TQBF PSPACE-COMPLETE : Why this algorithm is exponential but Savitch’s not?

So this is a question pertaining to the proof for $ PSPACE-COMPLETE$ (for TQBF for example). The idea is to first prove the $ L$ $ is$ $ PSPACE$ (easy part) and next is to prove $ PSPACE-COMPLETE$ . The latter requires demonstrating an algorithm which computes the L in polynomial space. This is usually achieved by having recursive calls such that is re-used.

In TBQF proof, the equation $ \phi_{i+1}(A,B)$ = $ \exists Z [\phi_{i+1}(A,Z) \land \phi_{i+1}(Z,B) ]$ ($ Z$ is mid-point )is default recursive relation for computing TBQF truth. In any standard proof, it is said that $ \phi_{i+1}(A,B)$ is computed two times and for $ m$ nodes, this formula explodes hence, other recursive-relation should be used to bound.
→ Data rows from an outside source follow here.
(** The callback may not rename the object. *)
Definition mutate k (n : NamespacedName) (f : obj k → M W (obj k * res ())) (o : obj k)
  : M W (obj k * res ()) :=
  let* r := f o in
  mretM (r.1, match r.2 with
              | Err e => Err e
              | Ok _ => if bool_decide (key k r.1 = n) then Ok ()
                        else Err (Errorf "MutateFn cannot mutate object name and/or object namespace" [])
              end).

(** [CreateOrUpdate] as documented: read, mutate, then create, or update if the
    mutation changed something. *)
Definition CreateOrUpdate_doc k (o : obj k) f : M W (obj k * res OperationResult) :=
  let n := key k o in
  let* got := client_Get k n in
  match got with
  | Err e =>
      if kerrors_IsNotFound e then
        let* m := mutate k n f o in
        match m.2 with
        | Err e => mretM (m.1, Err e)
        | Ok _ =>
            let* c := client_Create k m.1 in
            mretM (c.1, match c.2 with Ok _ => Ok OperationResultCreated | Err e => Err e end)
        end
      else mretM (o, Err e)
  | Ok existing =>
      let* m := mutate k n f existing in
      match m.2 with
      | Err e => mretM (m.1, Err e)
      | Ok _ =>
          if equality_Semantic_DeepEqual k existing m.1 then mretM (m.1, Ok OperationResultNone)
          else
            let* u := client_Update k m.1 in
            mretM (u.1, match u.2 with Ok _ => Ok OperationResultUpdated | Err e => Err e end)
      end
  end.
End CreateOrUpdate.

(** An error that is not one of the operator's own error variables. *)
Definition foreign (e : error) : Prop :=
  match e with Sentinel _ _ => False | _ => True end.

(** ** Documented behaviour *)
Class KubeLaws (W : Type) `{Kube W} := {
  (** Only writes change the stored objects, and only the object they name. *)
  Get_reads k n w r w' : client_Get k n w = (r, w') → same_store w w';
  List_reads ns w r w' : client_ListCertificates ns w = (r, w') → same_store w w';
  DryRun_reads c w r w' : client_DryRunStrictCreate c w = (r, w') → same_store w w';
  RESTMapping_reads w r w' : RESTMapping_Issuer w = (r, w') → same_store w w';
  Event_reads c t r m w x w' : EventRecorder_Event c t r m w = (x, w') → same_store w w';
  rand_reads n w z w' : rand_Intn n w = (z, w') → same_store w w';
  range_reads A (l : list A) w l' w' : go_range l w = (l', w') → same_store w w';
  Create_touches k o w r w' : client_Create k o w = (r, w') → same_except (only k (key k o)) w w';
  Update_touches k o w r w' : client_Update k o w = (r, w') → same_except (only k (key k o)) w w';
  StatusUpdate_touches o w r w' :
    client_StatusUpdate o w = (r, w') → same_except (only KCryostat (key KCryostat o)) w w';
  Delete_touches k o w r w' : client_Delete k o w = (r, w') → same_except (only k (key k o)) w w';

  (** Reads. *)
  Get_Ok k n w o w' : client_Get k n w = (Ok o, w') → stored w k n = Some o;
  Get_NotFound k n w e w' :
    client_Get k n w = (Err e, w') → kerrors_IsNotFound e = true → stored w k n = None;
  List_Ok ns w l w' : ns ≠ "" → client_ListCertificates ns w = (Ok l, w') →
    ∀ c, c ∈ l ↔ om_Namespace (cert_meta c) = ns ∧
                 stored w KCertificate (key KCertificate c) = Some c;
  stored_key w k n o : stored w k n = Some o → key k o = n;
  stored_created w k n o : stored w k n = Some o → CreationTimestamp_IsZero (om k o) = false;
  stored_StringData w n s : stored w KSecret n = Some s → gm_make (sec_StringData s) = ∅;

  (** No error of these libraries is a value declared in the operator's sources. *)
  Get_foreign k n w e w' : client_Get k n w = (Err e, w') → foreign e;
  Create_foreign k o w o' e w' : client_Create k o w = ((o', Err e), w') → foreign e;
  Update_foreign k o w o' e w' : client_Update k o w = ((o', Err e), w') → foreign e;
  StatusUpdate_foreign o w o' e w' : client_StatusUpdate o w = ((o', Err e), w') → foreign e;
  DryRun_foreign c w e w' : client_DryRunStrictCreate c w = (Err e, w') → foreign e;
  Delete_foreign k o w e w' : client_Delete k o w = (Err e, w') → foreign e;
  SetControllerReference_foreign owner m e :
    controllerutil_SetControllerReference owner m = Err e → foreign e;

  (** Writes.  An update of an object that is being deleted may complete its deletion. *)
  Create_Ok k o w o' w' : client_Create k o w = ((o', Ok ()), w') →
    stored w k (key k o) = None ∧ stored w' k (key k o) = Some o' ∧ kept k o o';
  Update_key k o w o' w' : client_Update k o w = ((o', Ok ()), w') → key k o' = key k o;
  Update_Ok k o old w o' w' : client_Update k o w = ((o', Ok ()), w') →
    stored w k (key k o) = Some old → om_DeletionTimestamp (om k old) = None →
    stored w' k (key k o) = Some o' ∧ kept k o o';
  (** The status is a subresource: an update leaves it alone. *)
  Update_status (o : V2.Cryostat) old w o' w' : client_Update KCryostat o w = ((o', Ok ()), w') →
    stored w KCryostat (key KCryostat o) = Some old → V2.cr_Status o' = V2.cr_Status old;
  Update_deleting k o old w o' w' : client_Update k o w = ((o', Ok ()), w') →
    stored w k (key k o) = Some old → om_DeletionTimestamp (om k old) ≠ None →
    stored w' k (key k o) = None ∨
    stored w' k (key k o) = Some o' ∧ om_Finalizers (om k o') = om_Finalizers (om k o);
  StatusUpdate_Ok o w o' w' : client_StatusUpdate o w = ((o', Ok ()), w') →
    stored w' KCryostat (key KCryostat o) = Some o' ∧
    V2.cr_Status o' = V2.cr_Status o ∧
    ∃ old, stored w KCryostat (key KCryostat o) = Some old ∧ V2.cr_Spec o' = V2.cr_Spec old ∧
           key_of_meta (V2.cr_meta o') = key_of_meta (V2.cr_meta old);
  (** A deletion is complete, unless finalizers hold the object back. *)
  Delete_Ok k o w w' : client_Delete k o w = (Ok (), w') →
    stored w' k (key k o) = None ∨
    (∃ old, stored w k (key k o) = Some old ∧ om_Finalizers (om k old) ≠ []);
  Delete_NotFound k o w e w' : client_Delete k o w = (Err e, w') → kerrors_IsNotFound e = true →
    stored w' k (key k o) = None;

  (** controllerutil and apimachinery *)
  CreateOrUpdate_documented k o f w :
    controllerutil_CreateOrUpdate k o f w = CreateOrUpdate_doc k o f w;
  DeepEqual_kept w k n existing o : stored w k n = Some existing →
    equality_Semantic_DeepEqual k existing o = true → kept k o existing;
  SetControllerReference_Ok owner m m' : controllerutil_SetControllerReference owner m = Ok m' →
    m' = m <| om_OwnerReferences := om_OwnerReferences m' |> ∧
    metav1_IsControlledBy m' owner = true;
  IsControlledBy_refs m m' owner : om_OwnerReferences m = om_OwnerReferences m' →
    metav1_IsControlledBy m owner = metav1_IsControlledBy m' owner;
  ContainsFinalizer_spec m f : controllerutil_ContainsFinalizer m f = bool_decide (f ∈ om_Finalizers m);
  AddFinalizer_spec m f : controllerutil_AddFinalizer m f =
    if bool_decide (f ∈ om_Finalizers m) then m
    else m <| om_Finalizers := om_Finalizers m ++ [f] |>;
  RemoveFinalizer_spec m f : controllerutil_RemoveFinalizer m f =
    m <| om_Finalizers := filter (λ g, g ≠ f) (om_Finalizers m) |>;
  SetMetaDataLabel_spec m k v : metav1_SetMetaDataLabel m k v =
    m <| om_Labels ::= λ l, Some (<[k := v]> (gm_make l)) |>;
  SetMetaDataAnnotation_spec m k v : metav1_SetMetaDataAnnotation m k v =
    m <| om_Annotations ::= λ l, Some (<[k := v]> (gm_make l)) |>;
  SetStatusCondition_find l c t :
    meta_FindStatusCondition (meta_SetStatusCondition l c) t =
    if bool_decide (t = cond_Type c) then Some c else meta_FindStatusCondition l t;
  RemoveStatusCondition_find l t t' :
    meta_FindStatusCondition (meta_RemoveStatusCondition l t) t' =
    if bool_decide (t' = t) then None else meta_FindStatusCondition l t';
  cmp_Equal_sound A `{EqDecision A} (x y : A) : cmp_Equal x y = true → x = y;

  rand_range n w z w' : 0 < n → rand_Intn n w = (z, w') → 0 ≤ z < n;
  range_perm A (l : list A) w l' w' : go_range l w = (l', w') → l' ≡ₚ l;
}.

(** ** Quantities

    [resource.Quantity] is a library type: parsing and comparing are parameters. *)
Class QuantityOps := {
  resource_MustParse : string → Quantity;
  resource_ParseQuantity : string → res Quantity;
  Quantity_Cmp : Quantity → Quantity → Z;
  (** [Value]: the amount as an integer, rounded up *)
  Quantity_Value : Quantity → Z;
  (** [ResourceList.Cpu] and [ResourceList.Memory] *)
  ResourceList_Cpu : gmap string Quantity → Quantity;
  ResourceList_Memory : gmap string Quantity → Quantity;
  ResourceList_Storage : gmap string Quantity → Quantity;
  resource_NewQuantity : Z → QFormat → Quantity }.
Class QuantityLaws `{QuantityOps} := {
  Cmp_order a b : Quantity_Cmp a b < 0 ↔ q_nano a < q_nano b;
  Value_up q : (Quantity_Value q - 1) * 10 ^ 9 < q_nano q ≤ Quantity_Value q * 10 ^ 9;
  Cpu_found l q : l !! ResourceCPU = Some q → ResourceList_Cpu l = q;
  Cpu_absent l : l !! ResourceCPU = None → q_nano (ResourceList_Cpu l) = 0;
  Memory_found l q : l !! ResourceMemory = Some q → ResourceList_Memory l = q;
  Storage_found l q : l !! ResourceStorage = Some q → ResourceList_Storage l = q }.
However in Savitch’s proof, the recursive relation is $ Path(a,b,t)$ = $ Path(a,mid,t-1)$ AND $ Path(mid,b,t-1)$ accepts then ACCEPT. In proof, it is stated that this relation reuses-spaces.

My Question is Why in TBQF relation space explodes while in Path, it is reused? Both of these relations looks more or less same to me because both refers to i-1 instances and will need space to store them?.